Stored items:

(** [remove_area_with_start_vpn] undoes [insert_framed_area]: the areas, the
    translations and the contents of the frames in use are as before, and all data
    frames are free again; only frames of page-table nodes stay allocated. *)
Theorem insert_remove_area_roundtrip R s ms start_va end_va perm :
  let l := start_va / 4096 in
  let r := (end_va + 4095) / 4096 in
  ms_ok R s ms → 0 ≤ perm < 2 ^ 8 → 0 ≤ start_va ≤ end_va → end_va ≤ 2 ^ 39 →
  (∀ vpn, l ≤ vpn < r → ms_view s ms vpn = None) →
  3 * (r - l) ≤ Z.of_nat (size (fa_free (falloc s))) →
  Forall (fun a => get_start (vpn_range a) ≠ l) (areas ms) →
  ∃ ms1 s1 ms2 s2, insert_framed_area ms start_va end_va perm s = Ok (ms1, s1) ∧
    remove_area_with_start_vpn ms1 l s1 = Ok (ms2, s2) ∧
    ms_ok R s2 ms2 ∧ areas ms2 = areas ms ∧
    (∀ vpn, 0 ≤ vpn < 2 ^ 27 → ms_view s2 ms2 vpn = ms_view s ms vpn) ∧
    fa_free (falloc s) = fa_free (falloc s2) ∪
      (pt_frames (page_table ms2) ∖ pt_frames (page_table ms)) ∧
    (∀ p a, p ∈ ms_frames ms → same_page p a → pmem s2 a = pmem s a).
Proof.
  intros l r Hok Hp Hva Hend Hnone Hsz Hareas.
  destruct (wp_insert_framed_area R s ms start_va end_va perm (fun ms1 s1 => ∃ G,
    dom G = list_to_set (seqZ l (r - l)) ∧ ms_ok R s1 ms1 ∧
    areas ms1 = areas ms ++
       [mkMapArea (mkSimpleRange l r) ((fun p => mkFrameTracker p true) <$> G) Framed perm] ∧
    as_grow s s1 (page_table ms) (page_table ms1) (list_to_set (map_to_list G).*2) ∧
    added s s1 ms ms1 G perm) Hok Hp Hva Hend Hnone Hsz) as (Hl & Hr & H); [by eauto 10|].
  apply wp_elim in H as (ms1 & s1 & Hrun & G & HG & Hok1 & Har & Hg & Hadd).
  assert (∀ vpn, l ≤ vpn < r ↔ is_Some (G !! vpn)) as HGin.
  { intros vpn. rewrite <-elem_of_dom, HG, elem_of_list_to_set, elem_of_seqZ. lia. }
  assert (held ((fun p => mkFrameTracker p true) <$> G) ≡ₚ (map_to_list G).*2) as Hheld.
  { pose proof (held_fresh G ∅) as Hh. rewrite (right_id_L ∅ (∪)) in Hh.
    rewrite Hh by (intros; apply lookup_empty). unfold held. by rewrite map_to_list_empty, app_nil_r. }
  assert (wp (remove_area_with_start_vpn ms1 l) (fun ms2 s2 =>
    ms_ok R s2 ms2 ∧ areas ms2 = areas ms ∧
    (∀ vpn, 0 ≤ vpn < 2 ^ 27 → ms_view s2 ms2 vpn = ms_view s ms vpn) ∧
    fa_free (falloc s) = fa_free (falloc s2) ∪
      (pt_frames (page_table ms2) ∖ pt_frames (page_table ms)) ∧
    (∀ p a, p ∈ ms_frames ms → same_page p a → pmem s2 a = pmem s a)) s1) as H.
  { eapply (wp_remove_area R s1 ms1 (areas ms) []); [done|done|done|done|done|by rewrite dom_fmap_L| |].
    - intros vpn Hvpn. destruct (proj1 (HGin vpn) Hvpn) as [p Hp']. rewrite lookup_fmap, Hp'.
      split; [by exists p|]. rewrite (add_view _ _ _ _ _ _ Hadd), Hp' by lia. done.
    - intros s2 ms2 Hok2 Har2 Hpt2 Hfree2 Hmem2 Hview2. rewrite app_nil_r in Har2. split_and!; [done|done| | |].
      + intros vpn Hvpn. rewrite Hview2, (add_view _ _ _ _ _ _ Hadd) by done. case_decide as Hd.
        * by rewrite Hnone.
        * destruct (G !! vpn) eqn:E; [|done]. exfalso. apply Hd, HGin. by rewrite E.
      + rewrite Hfree2, Hpt2, (ag_free _ _ _ _ _ Hg). apply set_eq. intros x.
        rewrite !elem_of_union, !elem_of_list_to_set, Hheld. done.
      + intros p a Hin Ha. rewrite Hmem2.
        * by eapply as_grow_old.
        * intros f Hf Hfa. pose proof (same_page_inj _ _ _ Ha Hfa) as <-.
          destruct (as_owned _ _ _ _ Hok p Hin) as (_ & Hnp & Hnf).
          rewrite (ag_free _ _ _ _ _ Hg) in Hnf. set_solver. }
  apply wp_elim in H as (ms2 & s2 & Hrun2 & H). by exists ms1, s1, ms2, s2.
Qed.
End spec.

(** ** Witnesses: an empty address space on the sample machine *)

Lemma sample_bare :
  ∃ ms s, new_bare sample_machine = Ok (ms, s) ∧ ms_ok sample_frames s ms ∧ areas ms = [] ∧
    heap_area ms = ∅ ∧ mmap_area ms = ∅ ∧ mmap_end ms = MMAP_BASE ∧
    (∀ vpn, 0 ≤ vpn < 2 ^ 27 → ms_view s ms vpn = None) ∧ (15 ≤ size (fa_free (falloc s)))%nat.
Proof.
  apply wp_elim. eapply (wp_new_bare sample_frames); [apply sample_inv|apply sample_free_nonempty|].
  intros s ms Hok _ Har Hhp Hmm He _ Hroot Hfree _ Hview. split_and!; try done.
  rewrite Hfree, size_difference, size_singleton by set_solver. pose proof sample_free_size. lia.
Qed.

Lemma insert_framed_area_correct_witness :
  ∃ ms s ms' s' G, ms_ok sample_frames s ms ∧
    insert_framed_area ms 0x10100 0x12000 MapPermission_R s = Ok (ms', s') ∧
    ms_ok sample_frames s' ms' ∧ dom G = list_to_set (seqZ 0x10 2) ∧
    added s s' ms ms' G MapPermission_R.
Proof.
  destruct sample_bare as (ms & s & _ & Hok & _ & _ & _ & _ & Hview & Hsz).
  destruct (insert_framed_area_correct sample_frames s ms 0x10100 0x12000 MapPermission_R)
    as (ms' & s' & G & Hrun & Hok' & HG & Hadd & _); [done|done|lia|lia| | |].
  - intros vpn Hvpn. apply Hview. Z.to_euclidean_division_equations; lia.
  - change (3 * ((0x12000 + 4095) / 4096 - 0x10100 / 4096)) with 6. lia.
  - by exists ms, s, ms', s', G.
Defined.

Lemma memory_set_drop_returns_all_witness :
  ∃ ms s s', ms_ok sample_frames s ms ∧ MemorySet_drop ms s = Ok (tt, s') ∧
    fa_inv sample_frames (falloc s').
Proof.
  destruct sample_bare as (ms & s & _ & Hok & _).
  destruct (memory_set_drop_returns_all sample_frames s ms Hok) as (s' & Hrun & _ & Hinv & _).
  by exists ms, s, s'.
Defined.

Lemma insert_remove_area_roundtrip_witness :
  ∃ ms s ms1 s1 ms2 s2, ms_ok sample_frames s ms ∧
    insert_framed_area ms 0x10100 0x12000 MapPermission_R s = Ok (ms1, s1) ∧
    remove_area_with_start_vpn ms1 0x10 s1 = Ok (ms2, s2) ∧ areas ms2 = areas ms.
Proof.
  destruct sample_bare as (ms & s & _ & Hok & Har & _ & _ & _ & Hview & Hsz).
  destruct (insert_remove_area_roundtrip sample_frames s ms 0x10100 0x12000 MapPermission_R)
    as (ms1 & s1 & ms2 & s2 & H1 & H2 & _ & Har2 & _); [done|done|lia|lia| | | |].
  - intros vpn Hvpn. apply Hview. Z.to_euclidean_division_equations; lia.
  - change (3 * ((0x12000 + 4095) / 4096 - 0x10100 / 4096)) with 6. lia.
  - rewrite Har. apply Forall_nil_2.
  - by exists ms, s, ms1, s1, ms2, s2.
Defined.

Goal of the exercise ▸
Whenever the word "Hnone" occurs in a line above, copy that line.

Worked solution ▸
  intros l r Hok Hp Hva Hend Hnone Hsz Hareas.
    added s s1 ms ms1 G perm) Hok Hp Hva Hend Hnone Hsz) as (Hl & Hr & H); [by eauto 10|].
        * by rewrite Hnone.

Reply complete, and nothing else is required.